● **Work item**
Your answer must be every line of the data below that holds the string "Section", copied exactly.

*** Opening Given entries ***

Section static_laws.
Context (b : staticBooter) (Hsmall : static_small b).

Lemma static_BootSpec_law hw w :
  static_ok b w →
  let '(r, w') := static_BootSpec b hw w in
  same_env w w' ∧ static_ok b w' ∧
  match r with
  | Err _ => True
  | Ok s =>
      ∃ k ts, static_plan b hw w = Ok (k, ts, Cmdline s) ∧ static_denotes b (Kernel s) k ∧
        Forall2 (static_denotes b) (slice_get w' (Initrd s)) ts ∧
        sl_len (Initrd s) = length (slice_get w' (Initrd s)) ∧
        ∀ h, differs_only_at (sl_ptr (Initrd s)) (w_heap w') h → static_ok b (set_heap h w')
  end.
Proof.
  intros (Hk & Ha & Hg). unfold static_BootSpec.
  pose proof (append_get nil_slice (slice_get w (Initrd (spec b))) w) as Hget.
  pose proof (append_env nil_slice (slice_get w (Initrd (spec b))) w) as Henv.
  pose proof (append_get_other nil_slice (slice_get w (Initrd (spec b))) w _ Ha) as [Hown Ha'].
  pose proof (append_nil_copy (slice_get w (Initrd (spec b))) w) as [Hlen Hfresh].
  destruct (append nil_slice (slice_get w (Initrd (spec b))) w) as [s' w']. cbn [fst snd] in *.
  rewrite Hg in *. cbn [app] in Hget.
  split; [done|]. split; [by split_and!|].
  exists (kernelPath b, str "kernel"), (imap (λ i path, (path, str "initrd." ++ Itoa (Z.of_nat i)))
    (initrdPaths b)). cbn [Kernel Initrd Cmdline]. rewrite Hget. split_and!; [done| | |done|].
  - by left.
  - apply static_ids_denote.
  - intros h Hh. split_and!; [done|done|]. rewrite <- Hown. unfold slice_get, allocated in *.
    destruct (sl_ptr (Initrd (spec b))) as [l|]; [|done]. cbn [set_heap w_heap].
    rewrite Hh; [done|]. intros Hs'. specialize (Hfresh _ Hs'). specialize (Ha l eq_refl). lia.
Qed.

Program Definition static_laws : BooterLaws (static_booter b) := {|
  target := GoString * GoString;
  fetch := static_fetch;
  denotes := static_denotes b;
  plan := static_plan b;
  booter_inv := static_ok b
|}.
Next Obligation.
  intros id t [[-> _]|(i & path & -> & _)]; [done|].
  intros H. pose proof (Itoa_nonempty (Z.of_nat i)). done.
Qed.
Next Obligation.
  intros id t t' [[-> ->]|(i & path & -> & Hp & ->)] [[Hk ->]|(j & path' & Hj & Hp' & ->)].
  - done.
  - symmetry in Hj. by apply Itoa_not_kernel in Hj.
  - by apply Itoa_not_kernel in Hk.
  - apply Itoa_nonneg_inj in Hj as ->. by simplify_eq.
Qed.
Next Obligation. intros id t w Hd. by apply static_File_denotes. Qed.
Next Obligation. intros id w. apply static_File_opens. Qed.
Next Obligation. done. Qed.
Next Obligation. intros hw w Hw. by apply static_BootSpec_law. Qed.

End static_laws.

(** * Theorems on the static booter *)

(** The path an id names, with the pretty name: the whole decision of [File]. *)
Definition static_resolve (b : staticBooter) (id : GoString) : option (GoString * GoString) :=
  if decide (id = str "kernel") then Some (kernelPath b, str "kernel")
  else i ← Atoi id;
       if decide (0 ≤ i)%Z then path ← initrdPaths b !! Z.to_nat i; Some (path, str "initrd." ++ id)
       else None.

Lemma static_File_resolve b id w :
  (static_File b id w).1 =
    match static_resolve b id with
    | Some t => static_fetch t w
    | None => Err (Errorf (str "no file with ID %q") [AStr id])
    end.
Proof.
  unfold static_File, static_resolve, static_fetch. case_decide; [done|].
  destruct (Atoi id) as [i|]; [|done]. cbn [mbind option_bind].
  case_bool_decide as Hi.
  - rewrite decide_True by lia. by destruct (initrdPaths b !! Z.to_nat i).
  - case_decide; [|done]. by rewrite lookup_ge_None_2 by lia.
Qed.

Lemma static_resolve_path b id t :
  static_resolve b id = Some t → t.1 ∈ kernelPath b :: initrdPaths b.
Proof.
  unfold static_resolve. case_decide; [intros [= <-]; set_solver|].
  destruct (Atoi id) as [i|]; [|done]. cbn [mbind option_bind]. case_decide; [|done].
  destruct (initrdPaths b !! Z.to_nat i) as [path|] eqn:E; [|done]. intros [= <-].
  apply elem_of_cons. right. by eapply list_elem_of_lookup_2.
Qed.

(** C25: the static booter opens no file but the configured kernel and initrds:
    whatever the id a client sends, the outcome of [File] is the same in any two
    file systems that agree on the configured paths, and a stream it returns is
    that of a configured path. *)
Theorem static_File_confined b id w w' :
  (∀ path, path ∈ kernelPath b :: initrdPaths b → w_open w path = w_open w' path) →
  (static_File b id w).1 = (static_File b id w').1 ∧
  ∀ f pretty, (static_File b id w).1 = Ok (f, pretty) →
    ∃ path, path ∈ kernelPath b :: initrdPaths b ∧ w_open w path = Ok f.
Proof.
  intros Hagree. rewrite !static_File_resolve.
  destruct (static_resolve b id) as [t|] eqn:E; [|done].
  pose proof (static_resolve_path b id t E) as Hin. unfold static_fetch. split.
  - by rewrite (Hagree _ Hin).
  - intros f pretty. destruct (w_open w t.1) as [f'|e] eqn:Ho; [|done]. intros [= -> _]. eauto.
Qed.

(** C26: what [StaticBooter] promises its caller: every machine should boot, every
    [BootSpec] has the id ["kernel"], one id per initrd path in order, and the
    given command line, and [File] resolves these ids to the kernel path and to
    the initrd paths in order; [BootSpec] keeps doing so after the caller has
    overwritten the slice it was handed. *)
Theorem StaticBooter_correct kp ips cmd w hw :
  (Z.of_nat (length ips) ≤ max_int)%Z →
  let '(b, w1) := StaticBooter kp ips cmd w in
  ShouldBoot b hw w1 = (Ok tt, w1) ∧
  ∃ s w2, GetBootSpec b hw w1 = (Ok s, w2) ∧
    Kernel s = str "kernel" ∧ Cmdline s = cmd ∧
    slice_get w2 (Initrd s) = initrd_ids (length ips) ∧
    (GetFile b (str "kernel") w2).1 = static_fetch (kp, str "kernel") w ∧
    (∀ i path, ips !! i = Some path →
       (GetFile b (Itoa (Z.of_nat i)) w2).1 =
         static_fetch (path, str "initrd." ++ Itoa (Z.of_nat i)) w) ∧
    (∀ h, differs_only_at (sl_ptr (Initrd s)) (w_heap w2) h →
       ∃ s' w3, GetBootSpec b hw (set_heap h w2) = (Ok s', w3) ∧
         slice_get w3 (Initrd s') = initrd_ids (length ips)).
Proof.
  intros Hlen. unfold StaticBooter. pose proof (new_staticBooter_ok kp ips cmd w) as H.
  destruct (new_staticBooter kp ips cmd w) as [b w1].
  destruct H as (Hok & (Hopen & _) & <- & <- & <-). split; [done|].
  pose proof (static_BootSpec_law b hw w1 Hok) as Hl.
  pose proof (append_get nil_slice (slice_get w1 (Initrd (spec b))) w1) as Hg.
  cbn [static_booter GetBootSpec GetFile]. unfold static_BootSpec in Hl |- * at 1.
  destruct (append nil_slice (slice_get w1 (Initrd (spec b))) w1) as [s w2]. cbn [fst snd] in Hg.
  destruct Hl as ((Hopen2 & _) & _ & k & ts & _ & _ & _ & _ & Hkeep).
  destruct Hok as (Hk & _ & Hids). rewrite Hids in Hg. cbn [app] in Hg.
  assert (∀ t, static_fetch t w2 = static_fetch t w) as Hf
    by (intros t; unfold static_fetch; by rewrite Hopen2, Hopen).
  eexists _, w2. split; [done|]. cbn [Kernel Cmdline Initrd].
  split_and!; [done|done|done| | |].
  - rewrite (static_File_denotes b _ (kernelPath b, str "kernel")); [by rewrite Hf|done|by left].
  - intros i path Hi. rewrite (static_File_denotes b _ (path, str "initrd." ++ Itoa (Z.of_nat i)));
      [by rewrite Hf|done|right; by exists i, path].
  - intros h Hh. destruct (Hkeep h Hh) as (_ & _ & Hids'). unfold static_BootSpec.
    pose proof (append_get nil_slice (slice_get (set_heap h w2) (Initrd (spec b))) (set_heap h w2)) as Hg'.
    destruct (append nil_slice (slice_get (set_heap h w2) (Initrd (spec b))) (set_heap h w2)) as [s' w3].
    eexists _, w3. split; [done|]. cbn [Initrd fst snd] in *. by rewrite Hg', Hids'.
Qed.

(** * Witnesses *)

Definition toy_mac : HardwareAddr := [82; 84; 0; 18; 52; 86]%gb.

Definition toy_answer : bytes :=
  Json.Encode (str "http://files/k", [str "http://files/i"; str "http://files/j"], str "quiet") ++ [10%gb].

(** Local files [k], [i0] and [i1]; an API server at [http://api] that boots
    [toy_mac]; a file server that has [http://files/k] and refuses [http://files/i]. *)
Definition toy_world : World := {|
  w_heap := ∅;
  w_next := 0;
  w_rand := mkReader (replicate 200 7%gb) None;
  w_open path :=
    if decide (path ∈ [str "k"; str "i0"; str "i1"]) then Ok (mkReader (str "contents of " ++ path) None)
    else Err (ErrNew (str "no such file or directory"));
  w_client u :=
    if decide (u = str "http://api/v1/boot/52:54:00:12:34:56")
    then Ok (mkResponse 200 (mkReader toy_answer None))
    else Ok (mkResponse 404 (mkReader [] None));
  w_get u :=
    if decide (u = str "http://files/k") then Ok (mkResponse 200 (mkReader (str "KERNEL") None))
    else Ok (mkResponse 403 (mkReader (str "go away") None));
  w_streams := 0
|}.

Definition toy_static : staticBooter :=
  (new_staticBooter (str "k") [str "i0"; str "i1"] (str "quiet") toy_world).1.

Section witnesses.
#[local] Existing Instance latin1_tables.
(** ** Routing *)

Lemma handler_of_path path h :
  mux_handler patterns path = RHandle h ↔
  match h with
  | HLdlinux => path = str "/ldlinux.c32"
  | HPxelinuxConfig => HasPrefix path (str "/pxelinux.cfg/") = true
  | HFile => HasPrefix path (str "/f/") = true
  end.
Proof.
  unfold patterns, mux_handler.
  change (pathMatch (str "/ldlinux.c32") path) with (bool_decide (path = str "/ldlinux.c32")).
  change (pathMatch (str "/pxelinux.cfg/") path) with (HasPrefix path (str "/pxelinux.cfg/")).
  change (pathMatch (str "/f/") path) with (HasPrefix path (str "/f/")).
  case_bool_decide as H1.
  { subst path. destruct h; vm_compute; naive_solver. }
  destruct (HasPrefix path (str "/pxelinux.cfg/")) eqn:H2.
  { unfold HasPrefix in *. apply bool_decide_eq_true in H2.
    assert (bool_decide (take (length (str "/f/")) path = str "/f/") = false) as ->.
    { apply bool_decide_eq_false. intros H3. apply (f_equal (take 3)) in H2.
      rewrite take_take in H2. change (3 `min` length (str "/pxelinux.cfg/")) with (length (str "/f/")) in H2.
      rewrite H3 in H2. done. }
    destruct h; split; try done. }
  destruct (HasPrefix path (str "/f/")) eqn:H3; destruct h; naive_solver.
Qed.

(** The two paths that are redirected to a directory. *)
Lemma redirect_cases path :
  should_redirect patterns path = true → path = str "/pxelinux.cfg" ∨ path = str "/f".
Proof.
  unfold should_redirect, patterns. cbn [existsb fst]. rewrite !andb_true_iff, !orb_true_iff, !bool_decide_eq_true.
  intros [[_ [H1|[H1|[H1|H1]]]] _]; [|by left; apply (app_inv_tail (str "/"))|by right; apply (app_inv_tail (str "/"))|done].
  apply (f_equal last) in H1. change (str "/") with [47%gb] in H1. rewrite last_snoc in H1. done.
Qed.

Lemma redirect_no_handler path h :
  should_redirect patterns path = true → mux_handler patterns path ≠ RHandle h.
Proof. intros [-> | ->]%redirect_cases; by destruct h. Qed.

Lemma handler_first path h :
  mux_handler patterns path = RHandle h →
  (if should_redirect patterns path then RRedirect (path ++ str "/") else mux_handler patterns path) =
    RHandle h.
Proof. intros Hh. destruct (should_redirect patterns path) eqn:Hs; [|done]. by destruct (redirect_no_handler path h Hs). Qed.

(** C30: a request reaches a handler only on a path of the handler's own shape:
    [/ldlinux.c32] itself, anything below [/pxelinux.cfg/], anything below [/f/]; and,
    for every method but CONNECT, only on a clean path, so that no [..] or empty
    component gets past the router.  CONNECT requests, whose paths are not cleaned, do
    reach the handlers with such components. *)
Theorem mux_route_handles method path h :
  mux_route patterns method path = RHandle h ↔
  (method = str "CONNECT" ∨ cleanPath path = path) ∧
  match h with
  | HLdlinux => path = str "/ldlinux.c32"
  | HPxelinuxConfig => HasPrefix path (str "/pxelinux.cfg/") = true
  | HFile => HasPrefix path (str "/f/") = true
  end.
Proof.
  unfold mux_route. rewrite <- handler_of_path. case_decide as Hm.
  - destruct (should_redirect patterns path) eqn:Hs.
    + split; [done|]. intros [_ Hh]. by destruct (redirect_no_handler _ h Hs).
    + rewrite decide_True by done. naive_solver.
  - case_decide as Hc; [rewrite Hc|].
    + destruct (should_redirect patterns path) eqn:Hs; [|naive_solver].
      split; [done|]. intros [_ Hh]. by destruct (redirect_no_handler _ h Hs).
    + destruct (should_redirect patterns (cleanPath path)); naive_solver.
Qed.

Lemma mux_route_file method name :
  plain name → mux_route patterns method (str "/f/" ++ name) = RHandle HFile.
Proof.
  intros Hn. rewrite mux_route_clean.
  2:{ apply (cleanPath_file (str "f") name); [|done]. unfold plain. apply (bool_decide_unpack _). reflexivity. }
  apply handler_first, handler_of_path. reflexivity.
Qed.

Lemma mux_route_config method name :
  plain name → mux_route patterns method (str "/pxelinux.cfg/" ++ name) = RHandle HPxelinuxConfig.
Proof.
  intros Hn. rewrite mux_route_clean.
  2:{ apply (cleanPath_file (str "pxelinux.cfg") name); [|done]. unfold plain. apply (bool_decide_unpack _). reflexivity. }
  apply handler_first, handler_of_path. reflexivity.
Qed.

Lemma plain_encode id : id ≠ [] → plain (EncodeToString id).
Proof.
  intros Hid. apply plain_len; [apply EncodeToString_no_slash|].
  destruct id as [|a [|b [|c id]]]; [done|simpl; lia..].
Qed.

(** The name pxelinux appends to [pxelinux.cfg/]: the ARP type of Ethernet and
    the hardware address, with dashes. *)
Definition config_name (mac : HardwareAddr) : GoString :=
  str "01-" ++ Join (map hex2 mac) (str "-").

Lemma config_name_no_slash mac : 47%gb ∉ config_name mac.
Proof.
  unfold config_name. rewrite elem_of_app. intros [H|H]; revert H; [by apply (bool_decide_unpack _)|].
  apply Join_not_in; [|by apply (bool_decide_unpack _)].
  apply Forall_map, Forall_forall. intros b _. apply hex2_no_slash.
Qed.

Lemma plain_config_name mac : plain (config_name mac).
Proof.
  apply plain_len; [apply config_name_no_slash|]. unfold config_name. rewrite length_app. simpl. lia.
Qed.

Lemma Base_config mac dir : Base (dir ++ 47%gb :: config_name mac) = config_name mac.
Proof. apply Base_join; [apply config_name_no_slash|done]. Qed.

(** * Theorems *)

Section theorems.
Context `{UnicodeTables}.

(** The response to a request for a file, by what the booter makes of its id. *)
Definition stream_response (x : result (reader * GoString)) : ResponseWriter :=
  match x with
  | Ok (f, _) =>
      mkResponseWriter {[str "Content-Type" := str "application/octet-stream"]} (Some 200%Z) (rd_data f)
  | Err _ => http_Error (str "Couldn't get byte stream") 500 new_response
  end.

(** The world after the handler is done with what the booter gave it. *)
Definition after_file (x : result (reader * GoString) * World) : World :=
  match x with (Ok _, wd) => closed wd | (Err _, wd) => wd end.

Lemma after_file_opened x wd : x.2 = opened x.1 wd → after_file x = wd.
Proof. destruct x as [[a|e] w']; simpl; intros ->; [apply (closed_opened a)|done]. Qed.

Lemma File_encoded s r wd dir id :
  id ≠ [] → URL_Path r = dir ++ 47%gb :: EncodeToString id →
  (File s r wd).1.1 = stream_response (GetFile (booter s) id wd).1 ∧
  (File s r wd).2 = after_file (GetFile (booter s) id wd).
Proof.
  intros Hid Hp. unfold File. rewrite Hp, Base_join;
    [|apply EncodeToString_no_slash|by intros ?%EncodeToString_nil].
  rewrite DecodeString_Encode. destruct (GetFile (booter s) id wd) as [[[f pretty]|e] wd']; [|done].
  done.
Qed.

(** A request for the configuration of a machine, by the verdict of the booter. *)
Lemma dispatch_config s r wd mac :
  mac_length_ok (length mac) = true → URL_Path r = str "/pxelinux.cfg/" ++ config_name mac →
  ∃ logs, dispatch s r wd =
    let plain_text := set_header (str "Content-Type") (str "text/plain") new_response in
    match GetBootSpec (booter s) mac wd with
    | (Err e, wd) => (Responded (write bootFromDisk plain_text), logs, wd)
    | (Ok spec, wd) =>
        let wd := encode_initrds (sl_len (Initrd spec)) 0 (Initrd spec) wd in
        (Responded (write (config_text (file_ref (Kernel spec)) (slice_get wd (Initrd spec))
                             (Cmdline spec)) plain_text), logs, wd)
    end.
Proof.
  intros Hmac Hp. unfold dispatch. rewrite Hp, mux_route_config by apply plain_config_name.
  unfold PxelinuxConfig. rewrite Hp.
  change (str "/pxelinux.cfg/" ++ config_name mac)
    with (str "/pxelinux.cfg" ++ 47%gb :: config_name mac). rewrite Base_config.
  change (HasPrefix (config_name mac) (str "01-")) with true. cbn [negb].
  change (drop 3 (config_name mac)) with (Join (map hex2 mac) [45%gb]).
  rewrite ParseMAC_Join by auto.
  destruct (GetBootSpec (booter s) mac wd) as [[spec|e] wd1]; by eexists.
Qed.

(** The handlers, seen through the contract of the booter. *)
Section contract.
Context (s : httpServer) `{L : !BooterLaws (booter s)}.

(** A reference in a configuration stands for a target: whoever requests it,
    relative to the server's root, in any world, is served the target. *)
Definition serves (ref : GoString) (t : target) : Prop :=
  ∀ r wd, URL_Path r = 47%gb :: ref →
    ∃ logs, dispatch s r wd = (Responded (stream_response (fetch t wd)), logs, wd).

Lemma file_ref_serves id t : denotes id t → serves (file_ref id) t.
Proof.
  intros Hd r wd Hp. pose proof (denotes_nonempty _ _ Hd) as Hne. unfold dispatch.
  assert (mux_route patterns (Method r) (URL_Path r) = RHandle HFile) as ->.
  { rewrite Hp. by apply mux_route_file, plain_encode. }
  destruct (File_encoded s r wd (str "/f") id Hne) as [H1 H2]; [by rewrite Hp|].
  rewrite (after_file_opened _ wd) in H2 by apply file_opens.
  rewrite (file_law _ _ wd Hd) in H1. destruct (File s r wd) as [[w logs] wd'].
  simpl in *. subst. by exists logs.
Qed.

*** Closing Given entries ***

● **Exercise answer**
Section static_laws.
Section witnesses.
Section theorems.
Section contract.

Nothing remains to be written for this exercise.